**Exercise directions**
As the answer, set down the lines below from the one containing "Definition convertCase (Opcode" through the one containing "(IBinary u64_ BO_ROTL)", exactly and inclusively, and no others.

**Data section**
___

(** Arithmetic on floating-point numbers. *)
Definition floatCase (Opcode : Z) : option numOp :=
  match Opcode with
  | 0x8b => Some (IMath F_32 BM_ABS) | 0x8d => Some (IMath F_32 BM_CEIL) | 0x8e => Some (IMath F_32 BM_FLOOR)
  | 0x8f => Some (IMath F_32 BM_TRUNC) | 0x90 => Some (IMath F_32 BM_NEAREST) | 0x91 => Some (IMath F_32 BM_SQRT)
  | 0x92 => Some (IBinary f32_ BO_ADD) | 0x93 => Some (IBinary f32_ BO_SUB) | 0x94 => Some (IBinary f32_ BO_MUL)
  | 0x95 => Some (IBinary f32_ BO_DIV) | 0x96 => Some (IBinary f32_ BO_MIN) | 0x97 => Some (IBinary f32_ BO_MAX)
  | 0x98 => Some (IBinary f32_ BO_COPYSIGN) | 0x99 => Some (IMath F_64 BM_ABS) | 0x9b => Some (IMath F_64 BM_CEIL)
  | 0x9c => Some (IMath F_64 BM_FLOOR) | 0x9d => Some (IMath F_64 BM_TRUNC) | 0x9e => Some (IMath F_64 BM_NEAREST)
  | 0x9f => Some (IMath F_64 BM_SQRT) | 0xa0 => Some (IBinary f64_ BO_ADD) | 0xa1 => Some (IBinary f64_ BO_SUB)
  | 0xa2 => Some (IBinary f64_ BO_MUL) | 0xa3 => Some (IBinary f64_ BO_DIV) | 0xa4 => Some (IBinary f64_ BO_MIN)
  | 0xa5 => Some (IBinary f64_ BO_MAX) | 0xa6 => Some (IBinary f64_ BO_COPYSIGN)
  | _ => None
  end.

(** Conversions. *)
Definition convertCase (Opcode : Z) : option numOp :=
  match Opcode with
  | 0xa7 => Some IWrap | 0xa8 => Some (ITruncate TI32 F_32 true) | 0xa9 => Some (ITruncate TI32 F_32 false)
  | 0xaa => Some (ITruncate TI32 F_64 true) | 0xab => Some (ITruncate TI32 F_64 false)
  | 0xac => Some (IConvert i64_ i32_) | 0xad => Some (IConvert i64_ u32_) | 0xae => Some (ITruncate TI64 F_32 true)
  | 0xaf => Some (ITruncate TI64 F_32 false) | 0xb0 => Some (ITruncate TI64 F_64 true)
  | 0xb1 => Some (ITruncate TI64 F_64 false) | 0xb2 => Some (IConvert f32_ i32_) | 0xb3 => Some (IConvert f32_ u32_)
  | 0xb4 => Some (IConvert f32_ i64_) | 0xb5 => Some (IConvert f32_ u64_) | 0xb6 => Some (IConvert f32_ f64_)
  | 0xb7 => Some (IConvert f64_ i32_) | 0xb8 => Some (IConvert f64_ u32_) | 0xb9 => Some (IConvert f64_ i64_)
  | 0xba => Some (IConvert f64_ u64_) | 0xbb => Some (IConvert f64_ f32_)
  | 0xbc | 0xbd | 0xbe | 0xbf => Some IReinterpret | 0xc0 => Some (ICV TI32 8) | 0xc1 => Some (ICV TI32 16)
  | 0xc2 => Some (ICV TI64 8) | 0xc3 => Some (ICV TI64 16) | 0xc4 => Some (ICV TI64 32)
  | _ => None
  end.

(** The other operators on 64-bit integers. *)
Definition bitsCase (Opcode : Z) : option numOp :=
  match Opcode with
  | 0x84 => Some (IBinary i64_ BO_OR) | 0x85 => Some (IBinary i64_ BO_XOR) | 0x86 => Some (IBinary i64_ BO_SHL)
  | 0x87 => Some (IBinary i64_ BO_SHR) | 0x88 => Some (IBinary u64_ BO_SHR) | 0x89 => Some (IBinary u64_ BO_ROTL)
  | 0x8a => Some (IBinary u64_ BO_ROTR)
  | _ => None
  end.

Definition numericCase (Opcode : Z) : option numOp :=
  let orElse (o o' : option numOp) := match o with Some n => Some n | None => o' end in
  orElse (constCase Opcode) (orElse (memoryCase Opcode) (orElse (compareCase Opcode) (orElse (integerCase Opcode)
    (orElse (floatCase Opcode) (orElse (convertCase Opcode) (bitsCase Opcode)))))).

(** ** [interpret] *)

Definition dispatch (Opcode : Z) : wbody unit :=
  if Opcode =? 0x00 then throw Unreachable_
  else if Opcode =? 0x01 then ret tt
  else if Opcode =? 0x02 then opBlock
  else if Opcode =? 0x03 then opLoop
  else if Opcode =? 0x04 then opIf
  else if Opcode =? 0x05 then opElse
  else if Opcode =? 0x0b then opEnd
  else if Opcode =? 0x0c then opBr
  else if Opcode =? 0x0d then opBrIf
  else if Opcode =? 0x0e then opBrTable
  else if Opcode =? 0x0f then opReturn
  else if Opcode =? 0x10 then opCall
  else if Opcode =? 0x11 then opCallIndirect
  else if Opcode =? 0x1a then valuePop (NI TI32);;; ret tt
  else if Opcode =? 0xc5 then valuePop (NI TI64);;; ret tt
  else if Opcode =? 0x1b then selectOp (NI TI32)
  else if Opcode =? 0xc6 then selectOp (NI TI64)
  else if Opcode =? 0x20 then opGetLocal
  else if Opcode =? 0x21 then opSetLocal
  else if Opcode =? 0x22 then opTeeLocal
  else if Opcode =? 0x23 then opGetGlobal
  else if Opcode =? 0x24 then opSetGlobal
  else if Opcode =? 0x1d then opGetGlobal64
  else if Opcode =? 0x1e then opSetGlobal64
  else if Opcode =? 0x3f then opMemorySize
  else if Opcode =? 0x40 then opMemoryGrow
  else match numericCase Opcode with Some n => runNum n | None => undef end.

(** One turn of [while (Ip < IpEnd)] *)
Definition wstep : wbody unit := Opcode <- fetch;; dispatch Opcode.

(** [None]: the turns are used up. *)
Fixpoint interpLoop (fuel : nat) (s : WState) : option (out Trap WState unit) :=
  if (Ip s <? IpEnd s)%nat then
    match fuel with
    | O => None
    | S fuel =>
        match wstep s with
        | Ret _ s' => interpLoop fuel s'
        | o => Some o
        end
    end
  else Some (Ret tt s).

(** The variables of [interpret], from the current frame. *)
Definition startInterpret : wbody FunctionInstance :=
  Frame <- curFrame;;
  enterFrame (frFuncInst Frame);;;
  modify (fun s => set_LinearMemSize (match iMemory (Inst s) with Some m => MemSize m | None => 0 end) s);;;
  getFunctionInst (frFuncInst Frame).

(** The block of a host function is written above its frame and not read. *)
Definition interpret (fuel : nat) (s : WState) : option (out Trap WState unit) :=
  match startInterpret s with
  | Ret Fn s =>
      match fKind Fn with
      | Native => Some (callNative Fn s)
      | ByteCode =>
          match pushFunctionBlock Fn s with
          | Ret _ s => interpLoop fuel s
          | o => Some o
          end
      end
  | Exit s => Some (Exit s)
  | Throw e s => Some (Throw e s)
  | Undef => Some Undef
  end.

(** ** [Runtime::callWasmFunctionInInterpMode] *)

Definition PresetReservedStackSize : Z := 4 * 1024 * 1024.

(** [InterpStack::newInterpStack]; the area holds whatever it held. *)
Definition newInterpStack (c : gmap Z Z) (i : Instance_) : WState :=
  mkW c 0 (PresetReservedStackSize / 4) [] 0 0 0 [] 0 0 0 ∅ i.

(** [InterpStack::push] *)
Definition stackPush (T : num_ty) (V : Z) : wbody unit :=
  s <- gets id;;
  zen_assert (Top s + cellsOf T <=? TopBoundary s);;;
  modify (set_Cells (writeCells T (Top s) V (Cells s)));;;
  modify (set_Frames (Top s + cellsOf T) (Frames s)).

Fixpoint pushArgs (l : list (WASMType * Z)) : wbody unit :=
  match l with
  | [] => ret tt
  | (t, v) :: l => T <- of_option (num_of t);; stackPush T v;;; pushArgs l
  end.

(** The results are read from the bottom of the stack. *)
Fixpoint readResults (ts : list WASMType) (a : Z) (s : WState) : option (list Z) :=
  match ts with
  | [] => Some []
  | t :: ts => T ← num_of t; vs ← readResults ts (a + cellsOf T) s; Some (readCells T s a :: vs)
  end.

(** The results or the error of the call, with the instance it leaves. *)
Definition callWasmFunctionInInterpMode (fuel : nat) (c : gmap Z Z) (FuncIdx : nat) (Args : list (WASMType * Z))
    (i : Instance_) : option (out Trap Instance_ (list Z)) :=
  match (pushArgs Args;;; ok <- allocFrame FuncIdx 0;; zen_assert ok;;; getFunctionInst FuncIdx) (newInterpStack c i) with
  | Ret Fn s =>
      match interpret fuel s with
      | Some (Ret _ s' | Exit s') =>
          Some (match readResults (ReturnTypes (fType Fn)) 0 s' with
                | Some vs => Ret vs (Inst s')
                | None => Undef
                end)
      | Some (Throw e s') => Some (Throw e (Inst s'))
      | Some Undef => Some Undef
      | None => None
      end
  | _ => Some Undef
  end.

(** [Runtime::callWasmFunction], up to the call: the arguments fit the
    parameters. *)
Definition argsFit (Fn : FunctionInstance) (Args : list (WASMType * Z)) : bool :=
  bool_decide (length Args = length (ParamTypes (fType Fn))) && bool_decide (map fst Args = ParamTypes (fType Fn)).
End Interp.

___

**Solved exercise**
Definition convertCase (Opcode : Z) : option numOp :=
  match Opcode with
  | 0xa7 => Some IWrap | 0xa8 => Some (ITruncate TI32 F_32 true) | 0xa9 => Some (ITruncate TI32 F_32 false)
  | 0xaa => Some (ITruncate TI32 F_64 true) | 0xab => Some (ITruncate TI32 F_64 false)
  | 0xac => Some (IConvert i64_ i32_) | 0xad => Some (IConvert i64_ u32_) | 0xae => Some (ITruncate TI64 F_32 true)
  | 0xaf => Some (ITruncate TI64 F_32 false) | 0xb0 => Some (ITruncate TI64 F_64 true)
  | 0xb1 => Some (ITruncate TI64 F_64 false) | 0xb2 => Some (IConvert f32_ i32_) | 0xb3 => Some (IConvert f32_ u32_)
  | 0xb4 => Some (IConvert f32_ i64_) | 0xb5 => Some (IConvert f32_ u64_) | 0xb6 => Some (IConvert f32_ f64_)
  | 0xb7 => Some (IConvert f64_ i32_) | 0xb8 => Some (IConvert f64_ u32_) | 0xb9 => Some (IConvert f64_ i64_)
  | 0xba => Some (IConvert f64_ u64_) | 0xbb => Some (IConvert f64_ f32_)
  | 0xbc | 0xbd | 0xbe | 0xbf => Some IReinterpret | 0xc0 => Some (ICV TI32 8) | 0xc1 => Some (ICV TI32 16)
  | 0xc2 => Some (ICV TI64 8) | 0xc3 => Some (ICV TI64 16) | 0xc4 => Some (ICV TI64 32)
  | _ => None
  end.

(** The other operators on 64-bit integers. *)
Definition bitsCase (Opcode : Z) : option numOp :=
  match Opcode with
  | 0x84 => Some (IBinary i64_ BO_OR) | 0x85 => Some (IBinary i64_ BO_XOR) | 0x86 => Some (IBinary i64_ BO_SHL)
  | 0x87 => Some (IBinary i64_ BO_SHR) | 0x88 => Some (IBinary u64_ BO_SHR) | 0x89 => Some (IBinary u64_ BO_ROTL)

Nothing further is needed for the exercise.